Dutch designers Stefan Scholten and Carole Baijings have ceased working together under the studio name Scholten & Baijings after nearly two decades as partners.
Amsterdam-based designers Stefan Scholten and Carole Baijings announced on Tuesday that they will no longer work together as design studio Scholten & Baijings.
In an email addressed to "business partners" and "friends", the pair said that from now on both designers – who are also married – will work under their own respective names.
"After a rewarding collaboration of 19 years, Scholten & Baijings designers Stefan Scholten and Carole Baijings will part ways to pursue new creative challenges individually," the email read.
According to the designers, the Scholten & Baijing brand will continue to exist and will house all current collections.
For an initial two-year period of transition, the newly established Studio Stefan Scholten will supervise the existing Scholten & Baijings portfolio of products.
Scholten & Baijings was established by the husband-and-wife team in Amsterdam in 2000.
It is well known for its distinctive use of colour, for example in an installation for Fortnum & Mason at London Design Festival last year that played on the London department store's signature eau de nil branding.
A collection of softly coloured porcelain plates and vases for the high-end French company Sèvres by the studio highlighted the pastel tones with concentric raised ridges.
The pair has worked with a number of leading brands including Hay and Maharam, for which the studio designed a collection of interior fabrics with a nine-metre repeat.
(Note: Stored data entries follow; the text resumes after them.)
Lemma emits_flash_attached : 0 < size <= BZM_BRIDGE_FLASH_CAPACITY ->
  emits (flash_attached tl image p) attached_log.
Proof.
  intros Hs. unfold flash_attached.
  eapply quietly_runs.
  { apply hush_bind; [auto with hush|]. intros _. apply hush_bind; [auto with hush|]. intros _.
    apply hush_write_block; by vm_compute. }
  intros r1 e1 Q1 F1 _. eapply quietly_runs.
  { apply quietly_unless; [done|]. apply hush_bind; [apply hush_performs, hush_report|]. intros _. auto with hush. }
  intros r2 e2 Q2 F2 _. apply silent_runs; [apply silent_report|]. intros _.
  eapply quietly_runs; [apply quietly_unless; [done|by apply hush_program]|].
  intros r3 e3 Q3 F3 _. apply silent_runs; [apply silent_report|]. intros _. eapply quietly_runs.
  { apply quietly_unless; [done|]. apply quietly_verify; [lia|lia|by left|]. unfold chunk_fuel, BZM_BRIDGE_FLASH_PAGE_SIZE.
    pose proof (Z.div_mod size 256 ltac:(lia)). pose proof (Z.mod_pos_bound size 256 ltac:(lia)).
    assert (0 <= size / 256) by (apply Z.div_pos; lia). lia. }
  intros r4 e4 Q4 F4 G4. destruct r4 as [err|final]; cbn [unless_failed].
  { apply emits_fails. left. exists err. split_and!; [done|unfold no_false_error in F4; congruence|].
    rewrite !Forall_app. repeat split; [done..|constructor]. }
  destruct (G4 final eq_refl) as [_ Hproof]. apply emits_attempt, emits_performs.
  eapply emits_mono; [apply silent_report|]. intros _ e ->.
  eapply emits_traced_yields; [apply write_sound|]. intros r Hr. right. split; [done|].
  exists (e1 ++ e2 ++ e3), e4. rewrite <- !app_assoc. split_and!; [done|by rewrite !Forall_app|].
  unfold image_proved. change ((0 + 3) / 4) with 0 in Hproof. by rewrite Z.sub_0_r in Hproof.
Qed.

Lemma bracketed_quiet (e rest : list (swd_event N)) : Forall quiet e -> bracketed true (e ++ rest) = bracketed true rest.
Proof. induction 1 as [|x e Hx _ IH]; [done|]. by destruct x. Qed.
Lemma quiet_not_resets (e : list (swd_event N)) : Forall quiet e -> Forall (fun x => ~ resets x) e.
Proof. intros H. eapply Forall_impl; [exact H|]. intros [] He; cbn in *; tauto. Qed.
Lemma image_proved_quiet (e : list (swd_event N)) : image_proved image e -> Forall quiet e.
Proof.
  unfold image_proved. generalize (seqZ 0 ((size + 3) / 4)). intros ks.
  induction 1 as [|k x ks e (w & -> & _) _ IH]; constructor; done.
Qed.

(** Core 1 is halted between a claim and a release, with no reset. *)
Lemma emits_halt_core targetsel : emits (swd_halt_core tl targetsel) (fun r e =>
  no_false_error r /\ exists inner, e = EvClaim :: inner ++ [EvRelease] /\ Forall quiet inner).
Proof.
  unfold swd_halt_core. apply emits_attempt, emits_performs, emits_traced. intros [].
  apply emits_attempt, emits_performs. eapply emits_mono.
  { apply (hush_bind (W := W)); [auto with hush|]. intros _. auto with hush. }
  intros r e [Hq Hr]. apply emits_attempt, emits_performs, emits_traced. intros [].
  destruct r as [err|dhcsr]; [|destruct (negb _)]; (apply emits_ret; split;
    [unfold no_false_error; congruence|]; exists e; by rewrite app_nil_r).
Qed.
This allowed an entire sofa to be upholstered without the pattern appearing twice.
It also hacked the Klippan sofa and Poäng armchair for IKEA, producing colourful covers and legs for the popular furniture items.
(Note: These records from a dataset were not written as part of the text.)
(** What the documentation promises of the ROM: erasing whole sectors leaves ones, programming
    whole pages clears bits, nothing else changes a byte. *)
Class FlashRom {F} (rom : rom_functions F) := {
  flash_byte : F -> Z -> Z;
  flash_byte_u8 f a : is_u8 (flash_byte f a);
  rom_connect : exists g, connect_internal_flash rom = Some g /\ forall f a, flash_byte (g f) a = flash_byte f a;
  rom_exit_xip : exists g, flash_exit_xip rom = Some g /\ forall f a, flash_byte (g f) a = flash_byte f a;
  rom_flush : exists g, flash_flush_cache rom = Some g /\ forall f a, flash_byte (g f) a = flash_byte f a;
  rom_enter_xip : exists g, flash_enter_cmd_xip rom = Some g /\ forall f a, flash_byte (g f) a = flash_byte f a;
  rom_erase : exists g, flash_range_erase rom = Some g /\ forall offset count f a,
    offset mod SWD_FLASH_SECTOR_SIZE = 0 -> count mod SWD_FLASH_SECTOR_SIZE = 0 ->
    flash_byte (g offset count FLASH_BLOCK_SIZE FLASH_BLOCK_ERASE_CMD f) a =
      if (offset <=? a) && (a <? offset + count) then 0xff else flash_byte f a;
  rom_program : exists g, flash_range_program rom = Some g /\ forall offset data f a,
    offset mod BZM_BRIDGE_FLASH_PAGE_SIZE = 0 -> Z.of_nat (length data) mod BZM_BRIDGE_FLASH_PAGE_SIZE = 0 ->
    flash_byte (g offset data f) a =
      if (offset <=? a) && (a <? offset + Z.of_nat (length data))
      then Z.land (flash_byte f a) (block_byte data (a - offset)) else flash_byte f a;
}.

(** ** The processor behind the link

    The memory accesses of its debug port as the ARM and RP2040 manuals give them.  A core that
    is resumed at the uploaded binary with a context runs the stub; the polls see it halted
    again after [latency] of them. *)

Module Target.
Section target.
Context {F : Type} (rom : rom_functions F) `{!FlashRom rom} (latency : nat).

Record target := mk_target {
  memory : machine F;
  r0 : Z;
  msp : Z;
  pc : Z;
  xpsr : Z;
  dcrdr : Z;
  attached : bool;
  halted : bool;
  busy : nat;
  reset_count : nat;
}.
#[export] Instance target_eta : Eta target := fun t =>
  mk_target (memory t) (r0 t) (msp t) (pc t) (xpsr t) (dcrdr t) (attached t) (halted t) (busy t) (reset_count t).

Definition set_core_reg (sel value : Z) (t : target) : target :=
  if sel =? SWD_CORE_REG_R0 then t <| r0 := value |>
  else if sel =? SWD_CORE_REG_PC then t <| pc := value |>
  else if sel =? SWD_CORE_REG_XPSR then t <| xpsr := value |>
  else if sel =? SWD_CORE_REG_MSP then t <| msp := value |> else t.
Definition core_reg (sel : Z) (t : target) : Z :=
  if sel =? SWD_CORE_REG_R0 then r0 t
  else if sel =? SWD_CORE_REG_PC then pc t
  else if sel =? SWD_CORE_REG_XPSR then xpsr t
  else if sel =? SWD_CORE_REG_MSP then msp t else 0.

(** The binary of the stub is at its base. *)
Definition stub_loaded (memory : Z -> Z) : bool :=
  forallb (fun offset => memory (SWD_RP2040_STUB_BASE + offset) =?
      block_word RP2040_FLASH_STUB_BIN offset RP2040_FLASH_STUB_BIN_SIZE)
    (word_offsets RP2040_FLASH_STUB_BIN_SIZE).

(** A resumed core runs the stub if it is set up for it; anything else hangs. *)
Definition resume (t : target) : target :=
  if stub_loaded (ram (memory t)) && (pc t =? Z.lor SWD_RP2040_STUB_BASE 1) &&
     (msp t =? SWD_RP2040_STUB_STACK_TOP) && has_bits (xpsr t) 0x01000000
  then t <| memory := snd (rp2040_flash_stub_entry rom (r0 t) (memory t)); halted := true; busy := latency |>
  else t <| halted := false |>.

Definition flash_word (f : F) (address : Z) : Z :=
  read_le32 (map (fun i => flash_byte f (address + i)) [0; 1; 2; 3]) 0.

Definition mem_read (address : Z) : attempt esp_err_t target Z := fun t =>
  if negb (attached t) then (inl ESP_ERR_INVALID_RESPONSE, t)
  else if address =? SWD_DHCSR_ADDR then
    match busy t with
    | S n => (inr SWD_DHCSR_S_REGRDY, t <| busy := n |>)
    | O => (inr (Z.lor SWD_DHCSR_S_REGRDY (if halted t then SWD_DHCSR_S_HALT else 0)), t)
    end
  else if address =? SWD_DCRDR_ADDR then (inr (dcrdr t), t)
  else if (SWD_RP2040_XIP_BASE <=? address) && (address <? SWD_RP2040_XIP_BASE + BZM_BRIDGE_FLASH_CAPACITY)
  then (inr (flash_word (flash (memory t)) (address - SWD_RP2040_XIP_BASE)), t)
  else (inr (ram (memory t) address), t).

Definition mem_write (address value : Z) : attempt esp_err_t target unit := fun t =>
  if negb (attached t) then (inl ESP_ERR_INVALID_RESPONSE, t)
  else if address =? SWD_DHCSR_ADDR then
    (inr tt, if has_bits value SWD_DHCSR_C_HALT then t <| halted := true; busy := O |> else resume t)
  else if address =? SWD_DCRDR_ADDR then (inr tt, t <| dcrdr := value |>)
  else if address =? SWD_DCRSR_ADDR then
    (inr tt, if has_bits value SWD_DCRSR_REGWNR then set_core_reg (value mod 0x10000) (dcrdr t) t
             else t <| dcrdr := core_reg value t |>)
  else if address =? SWD_AIRCR_ADDR then
    (inr tt, if value =? RESET_VALUE then t <| reset_count := S (reset_count t) |> else t)
  else (inr tt, t <| memory := mk_machine (store address value (ram (memory t))) (flash (memory t)) |>).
Earlier this year, Jessica Walsh severed ties with Stefan Seigmeiser after nearly a decade as New York design agency Sagmeister & Walsh to set up her own agency called &Walsh.
In an interview with Dezeen, Walsh decried the lack of female studio heads in the design industry and the sexism she has faced.
"When I started reaching a certain level of success and recognition in the design field, the amount of hate mail, jealous remarks and outright sexism I experienced multiplied exponentially," she said.